**WHAT YOU NEED TO DO:**
Return, word for word, the lines of the listing below from the one with "- reflexivity." through the one with "establish (Some ops) hash (est_initiator", and no other lines.

**LISTED RECORDS:**
(* ===== verification/Ratchet.v ===== *)
(** * ratchet/ratchet.c: a chain of keys

    One step hashes a chain key into the message key it yields and the chain
    key that follows; an advance takes the steps up to a sequence number a
    message names, on a copy, and hands back the keys it jumped over. The hash
    is the consumer's. Wiping of locals is not modelled. *)

From S2P Require Import Prelude Bytes Revocation.

Definition FZN_CHAIN_KEY_LEN : Z := 32.
Definition FZN_MESSAGE_KEY_LEN : Z := 32.
Definition FZN_RATCHET_MAX_ADVANCE : Z := 100000.
Definition FZN_RATCHET_DERIVED_LEN : Z := FZN_MESSAGE_KEY_LEN + FZN_CHAIN_KEY_LEN.

(** ["fuzznet-ratchet1"] *)
Definition FZN_RATCHET_LABEL : bytes :=
  [102; 117; 122; 122; 110; 101; 116; 45; 114; 97; 116; 99; 104; 101; 116; 49].

Inductive fzn_ratchet_err :=
| FZN_RATCHET_OK | FZN_RATCHET_ERR_MALFORMED | FZN_RATCHET_ERR_HASH | FZN_RATCHET_ERR_BEHIND
| FZN_RATCHET_ERR_TOO_FAR | FZN_RATCHET_ERR_IN_PLACE.

Record fzn_ratchet_chain := mk_rchain { rk_key : bytes; rk_seq : Z }.

(** [None] for the hash is a NULL vtable or one without its function. The
    result is the message key and the next chain key. *)
Definition fzn_ratchet_derive (hash : option fzn_hash_ops) (chain_key : bytes)
    : fzn_ratchet_err * option (bytes * bytes) :=
  match hash with
  | None => (FZN_RATCHET_ERR_MALFORMED, None)
  | Some hash =>
    match hash FZN_RATCHET_DERIVED_LEN (FZN_RATCHET_LABEL ++ chain_key) with
    | None => (FZN_RATCHET_ERR_HASH, None)
    | Some derived =>
      (FZN_RATCHET_OK,
       Some (slice 0 FZN_MESSAGE_KEY_LEN derived, slice FZN_MESSAGE_KEY_LEN FZN_CHAIN_KEY_LEN derived))
    end
  end.

Definition fzn_ratchet_init (key : option bytes) (seq : Z) : fzn_ratchet_chain :=
  mk_rchain (default (zeros FZN_CHAIN_KEY_LEN) key) seq.

Definition fzn_ratchet_wipe (chain : fzn_ratchet_chain) : fzn_ratchet_chain :=
  mk_rchain (zeros (zlen (rk_key chain))) 0.

(** The loop over the keys jumped over, [n] turns to go. *)
Fixpoint jump_loop (hash : option fzn_hash_ops) (n : nat) (work : fzn_ratchet_chain)
    (skipped : option bytes) (cap kept lost : Z)
    : fzn_ratchet_err * fzn_ratchet_chain * option bytes * Z * Z :=
  match n with
  | O => (FZN_RATCHET_OK, work, skipped, kept, lost)
  | S n =>
    match fzn_ratchet_derive hash (rk_key work) with
    | (FZN_RATCHET_OK, Some (message_key, next)) =>
      let work := mk_rchain next (u64 (rk_seq work + 1)) in
      match skipped with
      | None => jump_loop hash n work None cap kept lost
      | Some s =>
        if kept <? cap
        then jump_loop hash n work (Some (blit (kept * FZN_MESSAGE_KEY_LEN) message_key s)) cap (kept + 1) lost
        else jump_loop hash n work (Some s) cap kept (lost + 1)
      end
    | (err, _) => (err, work, skipped, kept, lost)
    end
  end.

(** What an advance leaves: the message key, the chain written to [to], the
    counts written, where it writes them; and the buffer of skipped keys,
    written as the loop goes. *)
Record advanced := mk_advanced {
  ad_key : bytes; ad_to : fzn_ratchet_chain; ad_kept : Z; ad_lost : Z
}.

(** [vtable] may be NULL. [in_place] is [to == from]. A caller that gives [skipped_out] gives
    [skipped_count] and [dropped] with it: [counts] says the first was given,
    [dropped] the second. *)
Definition fzn_ratchet_advance (vtable : option (option fzn_hash_ops)) (from : fzn_ratchet_chain) (in_place : bool)
    (target_seq : Z) (skipped_out : option bytes) (skipped_cap : Z) (counts dropped : bool)
    : fzn_ratchet_err * option advanced * option bytes :=
  let given := match skipped_out with Some _ => true | None => false end in
  match vtable with
  | None => (FZN_RATCHET_ERR_MALFORMED, None, skipped_out)
  | Some hash =>
  if in_place then (FZN_RATCHET_ERR_IN_PLACE, None, skipped_out)
  else if (skipped_cap >? 0) && negb given then (FZN_RATCHET_ERR_MALFORMED, None, skipped_out)
  else if negb (Bool.eqb counts given) then (FZN_RATCHET_ERR_MALFORMED, None, skipped_out)
  else if given && negb dropped then (FZN_RATCHET_ERR_MALFORMED, None, skipped_out)
  else if target_seq <? rk_seq from then (FZN_RATCHET_ERR_BEHIND, None, skipped_out)
  else
    let jump := target_seq - rk_seq from in
    if jump >? FZN_RATCHET_MAX_ADVANCE then (FZN_RATCHET_ERR_TOO_FAR, None, skipped_out)
    else
      match jump_loop hash (Z.to_nat jump) from skipped_out skipped_cap 0 0 with
      | (FZN_RATCHET_OK, work, skipped, kept, lost) =>
        match fzn_ratchet_derive hash (rk_key work) with
        | (FZN_RATCHET_OK, Some (message_key, next)) =>
          (FZN_RATCHET_OK,
           Some (mk_advanced message_key (mk_rchain next (u64 (rk_seq work + 1))) kept lost), skipped)
        | (err, _) => (err, None, skipped)
        end
      | (err, _, skipped, _, _) => (err, None, skipped)
      end
  end.

(** Equal tuples, their integers by [lia]. *)
Ltac tuples := repeat match goal with |- (_, _) = (_, _) => f_equal | |- Some _ = Some _ => f_equal
  | |- mk_rchain _ _ = mk_rchain _ _ => f_equal | |- mk_advanced _ _ _ _ = mk_advanced _ _ _ _ => f_equal end;
  try reflexivity; try lia.

(** ** The keys, one at a time *)

Section Keys.
Context (hash : fzn_hash_ops).

(** What a hash promises: an answer of the length asked for. *)
Definition hash_total : Prop := forall n b, 0 <= n -> exists d, hash n b = Some d /\ zlen d = n.

Hypothesis Htotal : hash_total.

Definition step (k : bytes) : bytes * bytes :=
  match fzn_ratchet_derive (Some hash) k with (_, Some r) => r | (_, None) => ([], []) end.

(** The chain key after [n] steps, and the message key of step [n]. *)
Fixpoint chain_key (k : bytes) (n : nat) : bytes :=
  match n with O => k | S n => chain_key (snd (step k)) n end.
Definition message_key (k : bytes) (n : nat) : bytes := fst (step (chain_key k n)).

Lemma derive_step k : fzn_ratchet_derive (Some hash) k = (FZN_RATCHET_OK, Some (step k)) /\ zlen (fst (step k)) = 32.
Proof.
  unfold step, fzn_ratchet_derive.
  destruct (Htotal FZN_RATCHET_DERIVED_LEN (FZN_RATCHET_LABEL ++ k) ltac:(done)) as (d & -> & Hd).
  split; [done|]. cbn [fst]. apply zlen_slice; [lia..|]. rewrite Hd. done.
Qed.

Lemma chain_key_add k a b : chain_key (chain_key k a) b = chain_key k (a + b).
Proof. revert k. induction a as [|a IH]; intros k; cbn; [done|apply IH]. Qed.

Lemma chain_key_S k n : snd (step (chain_key k n)) = chain_key k (S n).
Proof. rewrite <- (Nat.add_1_r n), <- chain_key_add. done. Qed.

Lemma message_key_add k a b : message_key (chain_key k a) b = message_key k (a + b).
Proof. unfold message_key. by rewrite chain_key_add. Qed.

(** The loop, with nowhere to put the keys. *)
Lemma jump_none n : forall k seq cap kept lost, 0 <= seq -> seq + Z.of_nat n <= UINT64_MAX ->
  jump_loop (Some hash) n (mk_rchain k seq) None cap kept lost
  = (FZN_RATCHET_OK, mk_rchain (chain_key k n) (seq + Z.of_nat n), None, kept, lost).
Proof.
  induction n as [|n IH]; intros k seq cap kept lost Hs Hm; cbn [jump_loop rk_key rk_seq chain_key].
  { by rewrite Z.add_0_r. }
  destruct (derive_step k) as [-> _]. destruct (step k) as [mk next]. cbn [snd].
  rewrite u64_small by ulia. rewrite IH by lia. by replace (seq + Z.of_nat (S n)) with (seq + 1 + Z.of_nat n) by lia.
Qed.

(** The loop, with room for [cap] keys of which [kept] are taken. *)
Lemma jump_some n : forall k seq cap kept lost s,
  0 <= seq -> seq + Z.of_nat n <= UINT64_MAX -> 0 <= kept <= cap -> cap * 32 <= zlen s ->
  exists s', jump_loop (Some hash) n (mk_rchain k seq) (Some s) cap kept lost
    = (FZN_RATCHET_OK, mk_rchain (chain_key k n) (seq + Z.of_nat n), Some s',
       kept + Z.min (cap - kept) (Z.of_nat n), lost + (Z.of_nat n - Z.min (cap - kept) (Z.of_nat n))) /\
    zlen s' = zlen s /\
    (forall i, 0 <= i < kept -> slice (i * 32) 32 s' = slice (i * 32) 32 s) /\
    (forall i, 0 <= i < Z.min (cap - kept) (Z.of_nat n) ->
      slice ((kept + i) * 32) 32 s' = message_key k (Z.to_nat i)).
Proof.
  induction n as [|n IH]; intros k seq cap kept lost s Hs Hm Hk Hz; cbn [jump_loop rk_key rk_seq chain_key].
  { exists s. split_and!; [|done|done|lia]. rewrite Z.min_r by lia. tuples. }
  destruct (derive_step k) as [-> Hl]. destruct (step k) as [mk next] eqn:Est. cbn [snd fst] in *.
  rewrite u64_small by ulia. unfold FZN_MESSAGE_KEY_LEN. destruct (Z.ltb_spec kept cap) as [Hlt|Hge].
  - assert (zlen (blit (kept * 32) mk s) = zlen s) as Hzb by (apply zlen_blit; lia).
    destruct (IH next (seq + 1) cap (kept + 1) lost (blit (kept * 32) mk s)) as (s' & -> & Hz' & Hold & Hnew);
      [lia..|by rewrite Hzb|].
    exists s'. split_and!; [tuples|by rewrite Hz'| |].
    + intros i Hi. rewrite Hold by lia. apply slice_blit_disjoint; lia.
    + intros i Hi. destruct (Z.eq_dec i 0) as [->|Hne].
      * rewrite Z.add_0_r, Hold by lia. pose proof (slice_blit_same (kept * 32) mk s) as E. rewrite Hl in E. rewrite E by lia.
        unfold message_key. change (Z.to_nat 0) with 0%nat. cbn [chain_key]. by rewrite Est.
      * replace (kept + i) with (kept + 1 + (i - 1)) by lia. rewrite Hnew by lia.
        replace next with (snd (step k)) by (by rewrite Est).
        replace (Z.to_nat i) with (S (Z.to_nat (i - 1))) by lia. done.
  - destruct (IH next (seq + 1) cap kept (lost + 1) s) as (s' & -> & Hz' & Hold & Hnew); [lia..|].
    exists s'. split_and!; [tuples|done|done|lia].
Qed.

Lemma advance_plain from target :
  0 <= rk_seq from <= target -> target < UINT64_MAX -> target - rk_seq from <= FZN_RATCHET_MAX_ADVANCE ->
  fzn_ratchet_advance (Some (Some hash)) from false target None 0 false false
  = (FZN_RATCHET_OK,
     Some (mk_advanced (message_key (rk_key from) (Z.to_nat (target - rk_seq from)))
             (mk_rchain (chain_key (rk_key from) (S (Z.to_nat (target - rk_seq from)))) (target + 1)) 0 0), None).
Proof.
  intros Hs Ht Hj. unfold fzn_ratchet_advance. cbn [andb negb Bool.eqb].
  destruct (Z.ltb_spec target (rk_seq from)); [lia|].
  destruct (Z.gtb_spec (target - rk_seq from) FZN_RATCHET_MAX_ADVANCE); [lia|].
  destruct from as [k seq]. cbn [rk_key rk_seq] in *. change (0 >? 0) with false. cbn [andb].
  rewrite jump_none by lia. cbn [rk_key rk_seq].
  destruct (derive_step (chain_key k (Z.to_nat (target - seq)))) as [-> _].
  unfold message_key. rewrite <- chain_key_S. destruct (step _) as [mk next]. cbn [fst snd].
  rewrite u64_small by ulia. tuples.
Qed.
End Keys.

(** The same key whichever way it is reached, and none lost on the way.
    With a hash that answers, a chain advanced to a sequence number within the
    bound yields that number's message key, the chain position after it, and,
    oldest first, the keys of the numbers jumped over as far as there is room,
    with the rest counted; and advancing in two steps, by way of any number in
    between, yields the same key and the same position, so two peers that
    received different messages on the way still agree. *)
Theorem ratchet_keys_agree hash from target s cap :
  hash_total hash -> 0 <= rk_seq from <= target -> target < UINT64_MAX ->
  target - rk_seq from <= FZN_RATCHET_MAX_ADVANCE -> 0 <= cap -> cap * FZN_MESSAGE_KEY_LEN <= zlen s ->
  let jump := target - rk_seq from in
  let kept := Z.min cap jump in
  let to := mk_rchain (chain_key hash (rk_key from) (S (Z.to_nat jump))) (target + 1) in
  (exists s',
    fzn_ratchet_advance (Some (Some hash)) from false target (Some s) cap true true
    = (FZN_RATCHET_OK,
       Some (mk_advanced (message_key hash (rk_key from) (Z.to_nat jump)) to kept (jump - kept)), Some s') /\
    zlen s' = zlen s /\
    forall i, 0 <= i < kept ->
      slice (i * FZN_MESSAGE_KEY_LEN) FZN_MESSAGE_KEY_LEN s' = message_key hash (rk_key from) (Z.to_nat i)) /\
  forall via, rk_seq from <= via < target -> exists mid ad,
    fzn_ratchet_advance (Some (Some hash)) from false via None 0 false false = (FZN_RATCHET_OK, Some mid, None) /\
    fzn_ratchet_advance (Some (Some hash)) (ad_to mid) false target None 0 false false
    = (FZN_RATCHET_OK, Some ad, None) /\
    ad_key ad = message_key hash (rk_key from) (Z.to_nat jump) /\ ad_to ad = to.
Proof.
  intros Hh Hs Ht Hj Hc Hz. cbv zeta. unfold FZN_MESSAGE_KEY_LEN in *. split.
  - unfold fzn_ratchet_advance. cbn [andb negb Bool.eqb]. rewrite andb_false_r.
    destruct (Z.ltb_spec target (rk_seq from)); [lia|].
    destruct (Z.gtb_spec (target - rk_seq from) FZN_RATCHET_MAX_ADVANCE); [lia|].
    destruct from as [k seq]. cbn [rk_key rk_seq] in *.
    destruct (jump_some hash Hh (Z.to_nat (target - seq)) k seq cap 0 0 s) as (s' & -> & Hz' & _ & Hnew); [lia..|].
    cbn [rk_key rk_seq]. destruct (derive_step hash Hh (chain_key hash k (Z.to_nat (target - seq)))) as [-> _].
    exists s'. unfold message_key at 1. rewrite <- chain_key_S. destruct (step hash _) as [mk next]. cbn [fst snd].
    rewrite u64_small by ulia. rewrite Z.sub_0_r, Z2Nat.id in * by lia.
    split_and!; [tuples|done|]. intros i Hi. apply Hnew. lia.
  - intros via Hv. do 2 eexists. split; [apply advance_plain; lia || done|]. cbn [ad_to].
    split; [apply advance_plain; cbn [rk_seq]; lia || done|]. cbn [ad_key ad_to rk_key rk_seq].
    rewrite message_key_add, chain_key_add. split; [|f_equal]; f_equal; lia.
Qed.

Definition demo_kdf : fzn_hash_ops :=
  fun n b => Some (replicate (Z.to_nat n) (u8 (7 * nth 20 b 0 + 11))).

Lemma demo_kdf_total : hash_total demo_kdf.
Proof. intros n b Hn. eexists. split; [reflexivity|]. unfold zlen. rewrite length_replicate. lia. Qed.

Lemma ratchet_keys_agree_witness :
  (exists s',
    fzn_ratchet_advance (Some (Some demo_kdf)) (mk_rchain (zeros 32) 5) false 8 (Some (zeros 64)) 2 true true
    = (FZN_RATCHET_OK,
       Some (mk_advanced (message_key demo_kdf (zeros 32) 3) (mk_rchain (chain_key demo_kdf (zeros 32) 4) 9) 2 1),
       Some s') /\
    slice 32 32 s' = message_key demo_kdf (zeros 32) 1) /\
  message_key demo_kdf (zeros 32) 1 <> message_key demo_kdf (zeros 32) 3.
Proof.
  split; [|vm_compute; discriminate].
  destruct (ratchet_keys_agree demo_kdf (mk_rchain (zeros 32) 5) 8 (zeros 64) 2) as [(s' & Ha & _ & Hs) _].
  - exact demo_kdf_total.
  - cbn. lia.
  - reflexivity.
  - vm_compute. discriminate.
  - lia.
  - vm_compute. discriminate.
  - exists s'. split; [exact Ha|]. apply (Hs 1). cbn. lia.
Defined.
Lemma parties_inj p q s s' u u' t : parties_sized p -> parties_sized q -> zlen s = 32 -> zlen s' = 32 -> zlen u = 32 -> zlen u' = 32 ->
  transcript_of p s s' = (FZN_SESSION_OK, Some t) -> transcript_of q u u' = (FZN_SESSION_OK, Some t) -> same_parties p q.
Proof.
  intros Hp Hq Hs Hs' Hu Hu'. unfold len32 in *.
  destruct p, q; cbn [transcript_of parties_sized same_parties] in *; unfold len32 in *; rewrite !Forall_cons_iff in Hp; rewrite !Forall_cons_iff in Hq.
  - intros H1 H2. eapply transcript_inj; [|exact H1|exact H2]. unfold len32. rewrite !Forall_cons_iff. tauto.
  - intros H1 H2. by eapply transcripts_apart.
  - intros H1 H2. by eapply transcripts_apart.
  - intros H1 H2. assert (len32 [initiator; initiator_prekey; responder; responder_prekey; ephemeral; s; s';
      initiator0; initiator_prekey0; responder0; responder_prekey0; ephemeral0; u; u']) as Hl by (unfold len32; rewrite !Forall_cons_iff; tauto).
    pose proof (transcript_v2_inj _ _ _ _ _ _ _ _ _ _ _ _ _ _ _ Hl H1 H2). tauto.
Qed.

(** C6: Both ends derive one session. With an agreement that answers the same
    from either side, what one host gets from establishing a session with
    another is what the other gets, keys and refusals alike; so for an
    initiator with an ephemeral key and the responder that hears it; and the
    chain one sends on is the chain the other receives on. Where the hosts
    differ, the agreement contributes and the hash answers, keys there are. *)
Theorem both_ends_derive_one_session ops pub dh hash a eph b ida idb : Agreement ops pub dh ->
  holds pub a -> holds pub eph -> holds pub b -> zlen ida = 32 -> zlen idb = 32 ->
  let apk := pub (sk_secret a) in let bpk := pub (sk_secret b) in let epk := pub (sk_secret eph) in
  establish (Some ops) hash (est_base a ida idb bpk) = establish (Some ops) hash (est_base b idb ida apk) /\
  establish (Some ops) hash (est_initiator a eph ida idb bpk) = establish (Some ops) hash (est_responder b idb ida apk epk) /\
  (forall key, fzn_session_chains hash key idb ida = let '(err, ends) := fzn_session_chains hash key ida idb in (err, prod_swap <$> ends)) /\
  (forall h s, hash = Some h -> hash_total h -> ida <> idb -> zlen apk = 32 -> zlen bpk = 32 -> dh (sk_secret a) bpk = Some s -> zlen s = 32 ->
     exists keys ends, establish (Some ops) hash (est_base a ida idb bpk) = (FZN_SESSION_OK, Some keys) /\
       fzn_session_chains hash (fst keys) ida idb = (FZN_SESSION_OK, Some ends)).
Proof.
  intros HA Ha He Hb Hida Hidb apk bpk epk. split; [apply (establish_sym ops pub dh); (done || lia)|]. split; [by apply (establish_roles ops pub dh)|].
  split; [intros key; apply chains_sym; lia|]. intros h s -> Hh Hne Hapk Hbpk Hs Hsl. cbn [establish].
  unfold fzn_session_establish. rewrite (holds_public pub) by done. rewrite (holds_shared ops pub dh) by done. fold bpk. rewrite Hs. fold apk.
  assert (memcmp ida idb <> 0) as Hm by (rewrite memcmp_zero; [done|unfold zlen in *; lia]).
  unfold fzn_session_transcript. destruct (Z.eqb_spec (memcmp ida idb) 0); [done|].
  assert (forall x xk y yk, zlen x = 32 -> zlen xk = 32 -> zlen y = 32 -> zlen yk = 32 ->
    zlen (FZN_SESSION_LABEL ++ [FZN_SESSION_TRANSCRIPT_VERSION] ++ x ++ xk ++ y ++ yk ++ s) = 177) as Hz.
  { intros x xk y yk H1 H2 H3 H4. rewrite !zlen_app, H1, H2, H3, H4, Hsl. reflexivity. }
  assert (forall t, zlen t = 177 -> exists keys, root_of_transcript (Some h) t = (FZN_SESSION_OK, Some keys)) as Hr.
  { intros t Ht. unfold root_of_transcript, fzn_commitment_derive_root. rewrite Ht. change ((177 =? 0) || (177 >? FZN_TRANSCRIPT_MAX)) with false.
    destruct (Hh FZN_DERIVED_LEN (FZN_ROOT_LABEL ++ t)) as (d & -> & _); [done|]. by eexists. }
  destruct (memcmp ida idb <? 0); rewrite Hz by done; cbn [Z.eqb Pos.eqb].
  all: match goal with |- context [root_of_transcript _ ?t] => destruct (Hr t) as [keys ->]; [by apply Hz|] end.
  all: exists keys; unfold fzn_session_chains; (destruct (Z.eqb_spec (memcmp ida idb) 0); [done|]); unfold chain_for.
  all: destruct (Hh FZN_CHAIN_KEY_LEN (FZN_SESSION_DIR_LABEL ++ ida ++ idb ++ fst keys)) as (c & -> & _); [done|].
  all: destruct (Hh FZN_CHAIN_KEY_LEN (FZN_SESSION_DIR_LABEL ++ idb ++ ida ++ fst keys)) as (c' & -> & _); [done|]; by eexists.
Qed.

(** C24: A session is of its ends. Two establishments, by any hosts in any
    roles, that end with the same keys are of the same parties: the same two
    identities with their prekeys, and where there is an ephemeral key the
    same roles and the same one. Two chain keys that are one are of one
    session key in one direction, so that the two of a session differ. In
    either case two inputs the hash does not tell apart are shown otherwise. *)
Theorem session_is_of_its_ends ops hash e e' keys :
  hash_sizes hash -> (forall dh a b s, agree ops = Some dh -> dh a b = Some s -> zlen s = 32) ->
  parties_sized (parties_of e) -> parties_sized (parties_of e') ->
  establish (Some ops) (Some hash) e = (FZN_SESSION_OK, Some keys) ->
  establish (Some ops) (Some hash) e' = (FZN_SESSION_OK, Some keys) ->
  (same_parties (parties_of e) (parties_of e') \/
   exists x y, collide hash FZN_DERIVED_LEN (FZN_ROOT_LABEL ++ FZN_SESSION_LABEL ++ x) (FZN_ROOT_LABEL ++ FZN_SESSION_LABEL ++ y)) /\
  (forall key key' a b a' b' s r s' r', len32 [a; b; a'; b'] ->
     fzn_session_chains (Some hash) key a b = (FZN_SESSION_OK, Some (s, r)) ->
     fzn_session_chains (Some hash) key' a' b' = (FZN_SESSION_OK, Some (s', r')) ->
     (s = s' -> key = key' /\ a = a' /\ b = b') /\ s <> r \/
     exists x y, collide hash FZN_CHAIN_KEY_LEN (FZN_SESSION_DIR_LABEL ++ x) (FZN_SESSION_DIR_LABEL ++ y)).
Proof.
  intros Hs Hdh Hp Hp' He He'. split.
  - destruct (establish_inv _ _ _ _ He Hdh) as (s & s2 & t & Hz & Hz2 & Ht & Hr).
    destruct (establish_inv _ _ _ _ He' Hdh) as (u & u2 & t' & Hy & Hy2 & Ht' & Hr').
    destruct (root_inj _ _ _ _ Hs Hr Hr') as [<-|Hc]; [left; by eapply (parties_inj _ _ s s2 u u2 t)|]. right.
    destruct (transcript_label _ _ _ _ Ht) as [x ->], (transcript_label _ _ _ _ Ht') as [y ->]. eauto.
  - intros key key' a b a' b' s r s' r' Hl Hc Hc'. unfold len32 in Hl. rewrite !Forall_cons_iff in Hl.
    unfold fzn_session_chains in Hc, Hc'. destruct (Z.eqb_spec (memcmp a b) 0) as [|Hne]; [done|]. destruct (memcmp a' b' =? 0); [done|].
    destruct (chain_for hash key a b) as [[] [c1|]] eqn:E1; try done. destruct (chain_for hash key b a) as [[] [c2|]] eqn:E2; try done.
    destruct (chain_for hash key' a' b') as [[] [c3|]] eqn:E3; try done. destruct (chain_for hash key' b' a') as [[] [c4|]] eqn:E4; try done.
    simplify_eq. assert (len32 [a; b; b; a] /\ len32 [a; b; a'; b']) as [L1 L2] by (unfold len32; rewrite !Forall_cons_iff; tauto).
    destruct (decide (s = r)) as [<-|Hsr].
    + destruct (chain_inj _ _ _ _ _ _ _ _ L1 E1 E2) as [(_ & -> & _)|]; [|by right]. exfalso. apply Hne. by apply memcmp_zero.
    + destruct (decide (s = s')) as [<-|]; [|left; by split]. destruct (chain_inj _ _ _ _ _ _ _ _ L2 E1 E3) as [|]; [left; by split|by right].
Qed.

**SOLUTION TO THIS EXERCISE:**
  - reflexivity.
  - vm_compute. discriminate.
  - lia.
  - vm_compute. discriminate.
  - exists s'. split; [exact Ha|]. apply (Hs 1). cbn. lia.
Defined.
Lemma parties_inj p q s s' u u' t : parties_sized p -> parties_sized q -> zlen s = 32 -> zlen s' = 32 -> zlen u = 32 -> zlen u' = 32 ->
  transcript_of p s s' = (FZN_SESSION_OK, Some t) -> transcript_of q u u' = (FZN_SESSION_OK, Some t) -> same_parties p q.
Proof.
  intros Hp Hq Hs Hs' Hu Hu'. unfold len32 in *.
  destruct p, q; cbn [transcript_of parties_sized same_parties] in *; unfold len32 in *; rewrite !Forall_cons_iff in Hp; rewrite !Forall_cons_iff in Hq.
  - intros H1 H2. eapply transcript_inj; [|exact H1|exact H2]. unfold len32. rewrite !Forall_cons_iff. tauto.
  - intros H1 H2. by eapply transcripts_apart.
  - intros H1 H2. by eapply transcripts_apart.
  - intros H1 H2. assert (len32 [initiator; initiator_prekey; responder; responder_prekey; ephemeral; s; s';
      initiator0; initiator_prekey0; responder0; responder_prekey0; ephemeral0; u; u']) as Hl by (unfold len32; rewrite !Forall_cons_iff; tauto).
    pose proof (transcript_v2_inj _ _ _ _ _ _ _ _ _ _ _ _ _ _ _ Hl H1 H2). tauto.
Qed.

(** C6: Both ends derive one session. With an agreement that answers the same
    from either side, what one host gets from establishing a session with
    another is what the other gets, keys and refusals alike; so for an
    initiator with an ephemeral key and the responder that hears it; and the
    chain one sends on is the chain the other receives on. Where the hosts
    differ, the agreement contributes and the hash answers, keys there are. *)
Theorem both_ends_derive_one_session ops pub dh hash a eph b ida idb : Agreement ops pub dh ->
  holds pub a -> holds pub eph -> holds pub b -> zlen ida = 32 -> zlen idb = 32 ->
  let apk := pub (sk_secret a) in let bpk := pub (sk_secret b) in let epk := pub (sk_secret eph) in
  establish (Some ops) hash (est_base a ida idb bpk) = establish (Some ops) hash (est_base b idb ida apk) /\
  establish (Some ops) hash (est_initiator a eph ida idb bpk) = establish (Some ops) hash (est_responder b idb ida apk epk) /\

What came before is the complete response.